You should either return a length from your function or make sure that the output is terminated with a null character (U+0000) and loop until you find this.
UTF-8 is Unicode.
You do not need to covert unless you need some other type of Unicode encoding like UTF-16, or UTF-32
UTF is not Unicode. UTF is an encoding of the integers in the Unicode standard. The question, as is, makes no sense. If you mean you want to convert from (any) UTF to the unicode code point (i.e. the integer that stands for an assigned code point, roughly a character), then you need to do a bit of reading, but it involves bit-shifting for the values of the 1, 2, 3 or 4 bytes in UTF-8 byte sequence (see Wikipedia, while Markus Kuhn's text is also excellent)
Unless I am missing something as nobody has pointed it out yet, "UNICODE" isn't a valid encoding name in libiconv as it is the name of a family of encodings.
http://www.gnu.org/software/libiconv/
(edit) Actually iconv -l shows UNICODE as a listed entry but no details, in the source code its listed in the notes as an alias for UNICODE-LITTLE but in the subnotes it mentions:
* UNICODE (big endian), UNICODEFEFF (little endian)

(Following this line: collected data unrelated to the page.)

(** The block tables: adding a row and removing it. *)
Lemma remove_block_added blk w lw cd cg n bh d d' :
  db_ok d -> add_block_data blk w lw cd cg n bh d = Returns d' ->
  (forall hf, remove_block (with_hf_versions hf d') = Returns (with_hf_versions hf d)) /\
  exists bd, block_to_blob blk = Returns bd /\ m_blocks d' = m_blocks d ++ [bd] /\ db_ok d' /\
    d' = with_block_tables (m_blocks d') (m_block_heights d') (m_block_info d') d.
Proof.
  intros Hd E. unfold add_block_data, throw_if in E. apply throw_unless_inv in E as [Hn E]. apply result_bind_inv in E as ([] & _ & E).
  apply result_bind_inv in E as (bd & Ebd & E). apply result_bind_inv in E as (cum & _ & E). injection E as <-.
  set (bi := {| bi_height := _; bi_timestamp := _ |}). rewrite negb_true_iff, bool_decide_eq_false in Hn. apply eq_None_not_Some in Hn.
  assert (Hh : height (with_block_tables (m_blocks d ++ [bd]) (<[bh:=height d]> (m_block_heights d)) (m_block_info d ++ [bi]) d) - 1 = height d).
  { unfold height. cbn. rewrite length_app. cbn. lia. }
  split.
  - intros hf. unfold remove_block, throw_if. change (height (with_hf_versions hf ?x)) with (height x). rewrite Hh.
    rewrite throw_unless_true by (apply negb_true_iff, Z.eqb_neq; unfold height in *; cbn; rewrite length_app; cbn; lia).
    unfold block_info_of, find_block_info. cbn [m_block_info with_hf_versions with_block_tables].
    assert (Hl : height d = Z.of_nat (length (m_block_info d))) by (unfold height; now rewrite (ok_heights _ Hd)).
    rewrite (indexed_find bi_height _ bi) by (exact (ok_info _ Hd) || reflexivity || exact Hl). cbn [mbind result_bind].
    rewrite throw_unless_true by (cbn; rewrite lookup_insert_eq; reflexivity). f_equal. apply chain_db_eq; cbn; try reflexivity.
    + apply List.removelast_last.
    + rewrite delete_insert_eq. now apply delete_id.
    + apply (indexed_filter bi_height _ bi); [exact (ok_info _ Hd)|reflexivity|exact Hl].
  - exists bd. split_and!; auto. destruct Hd as [Ha Ho Ht Hi Hlen]. split; cbn; auto.
    + apply indexed_snoc; [assumption|]. cbn. unfold height. now rewrite Hlen.
    + rewrite !length_app, Hlen. reflexivity.
Qed.

Definition block_ok (blk : block) : Prop :=
  wf (serialize_block init) blk /\ exists h, vin (prefix (miner_tx blk)) = [txin_gen h] /\
    (version (prefix (miner_tx blk)) = 1 \/ version (prefix (miner_tx blk)) = 2).

Lemma add_block_spec blk w lw cd cg txs d d' prev :
  db_ok d -> block_ok blk -> Forall tx_entry_ok txs -> add_block blk w lw cd cg txs d = Returns (d', prev) ->
  db_ok d' /\ prev = height d /\ height d' = height d + 1 /\
  m_spent_keys d' = list_to_set (block_images txs) ∪ m_spent_keys d /\
  NoDup (block_images txs) /\ (forall k, k ∈ block_images txs -> k ∉ m_spent_keys d) /\
  (forall x, x ∈ zip (tx_hashes blk) txs.*2 -> get_tx_blob x.1 d' = Some x.2) /\
  (forall h b, get_tx_blob h d = Some b -> get_tx_blob h d' = Some b) /\
  forall hf, pop_block init (with_hf_versions hf d') = Returns (with_hf_versions hf d, blk, reverse txs.*1).
Proof.
  intros Hd [Hw (g & Hi & Hv)] Hok E. unfold add_block in E. apply throw_unless_inv in E as [Hlen E]. apply Nat.eqb_eq in Hlen.
  apply result_bind_inv in E as (bh & Ebh & E). apply result_bind_inv in E as (mb & Emb & E). apply result_bind_inv in E as (mh & Emh & E).
  apply result_bind_inv in E as (d1 & E1 & E). apply result_bind_inv in E as (d2 & E2 & E). apply result_bind_inv in E as (d3 & E3 & E).
  injection E as <- <-.
  assert (Hsh : tx_shape (miner_tx blk)) by (left; eauto).
  assert (Hmp : maybe_tx_from_blob init mb = Some (miner_tx blk)) by (apply (parse_coinbase _ _ g Hi); [apply Hw|assumption]).
  destruct (add_transaction_spec _ _ _ _ _ Hd Hsh E1) as (Hd1 & T1 & S1 & _ & _ & _).
  destruct (add_transactions_spec _ _ _ _ Hd1 Hok (eq_sym Hlen) E2) as (Hd2 & T2 & S2 & N2 & F2 & G2 & K2 & P2).
  destruct (remove_block_added _ _ _ _ _ _ _ _ _ Hd2 E3) as (R3 & bd & Ebd & B3 & Hd3 & I3).
  pose proof (tx_only_trans _ _ _ T1 T2) as T. rewrite Hi in S1. cbn in S1. rewrite union_empty_l_L in S1.
  assert (Hhd : height d3 = height d + 1).
  { unfold height. rewrite B3, (to_blocks _ _ T), length_app. cbn. lia. }
  split; [destruct Hd3; now split|]. split; [reflexivity|]. split; [exact Hhd|].
  split; [cbn; rewrite I3; cbn; rewrite S2, S1; reflexivity|]. split; [assumption|]. rewrite S1 in F2. split; [exact F2|].
  assert (Hbl : forall h, get_tx_blob h (set_hard_fork_version (height d) constant_hf_version d3) = get_tx_blob h d2) by (intros h; rewrite I3; reflexivity).
  split; [intros x Hx; rewrite Hbl; auto|]. split; [intros h b Hb; rewrite Hbl; apply K2; now apply (add_transaction_keeps _ _ _ _ _ _ _ Hd Hsh E1)|].
  intros hf. change (with_hf_versions hf (set_hard_fork_version _ _ d3)) with (with_hf_versions hf d3).
  destruct (block_blob init blk Hw) as (l & El & _ & Hpb). rewrite El in Ebd. injection Ebd as ->.
  unfold pop_block. assert (Htop : get_top_block init (with_hf_versions hf d3) = Returns (Some blk)).
  { unfold get_top_block. change (height (with_hf_versions hf d3)) with (height d3). rewrite Hhd.
    rewrite (proj2 (Z.eqb_neq _ _)) by (unfold height; lia). unfold get_block_from_height, get_block_blob_from_height.
    rewrite (proj2 (Z.leb_le _ _)) by (unfold height; lia). cbn [m_blocks with_hf_versions]. rewrite B3, (to_blocks _ _ T).
    rewrite list_lookup_middle by (unfold height; lia). cbn [mbind result_bind]. now rewrite Hpb. }
  rewrite Htop. cbn [mbind result_bind]. rewrite (R3 hf). cbn [mbind result_bind]. rewrite (P2 hf). cbn [mbind result_bind fst snd]. rewrite Emh. cbn [mbind result_bind].
  destruct (remove_added hf _ _ _ _ _ Hd Hsh Hmp E1) as [_ Hr]. rewrite Hr. reflexivity.
Qed.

We DON'T implement these because they are stupid and not standardized.
In the aliases header files UNICODELITTLE (no hyphen) resolves as follows:
lib/aliases.gperf:UNICODELITTLE, ei_ucs2le
i.e. UCS2-LE (UTF-16 Little Endian), which should match Windows internal "Unicode" encoding.
http://en.wikipedia.org/wiki/UTF-16/UCS-2
However you are clearly recommended to explicitly specify UCS2-LE or UCS2-BE unless the first bytes are a Byte Order Mark (BOM) value 0xfeff to indicate byte order scheme.
=> You are seeing the BOM as the first bytes of the output because that is what the "UNICODE" encoding name means, it means UCS2 with a header indicating the byte order scheme.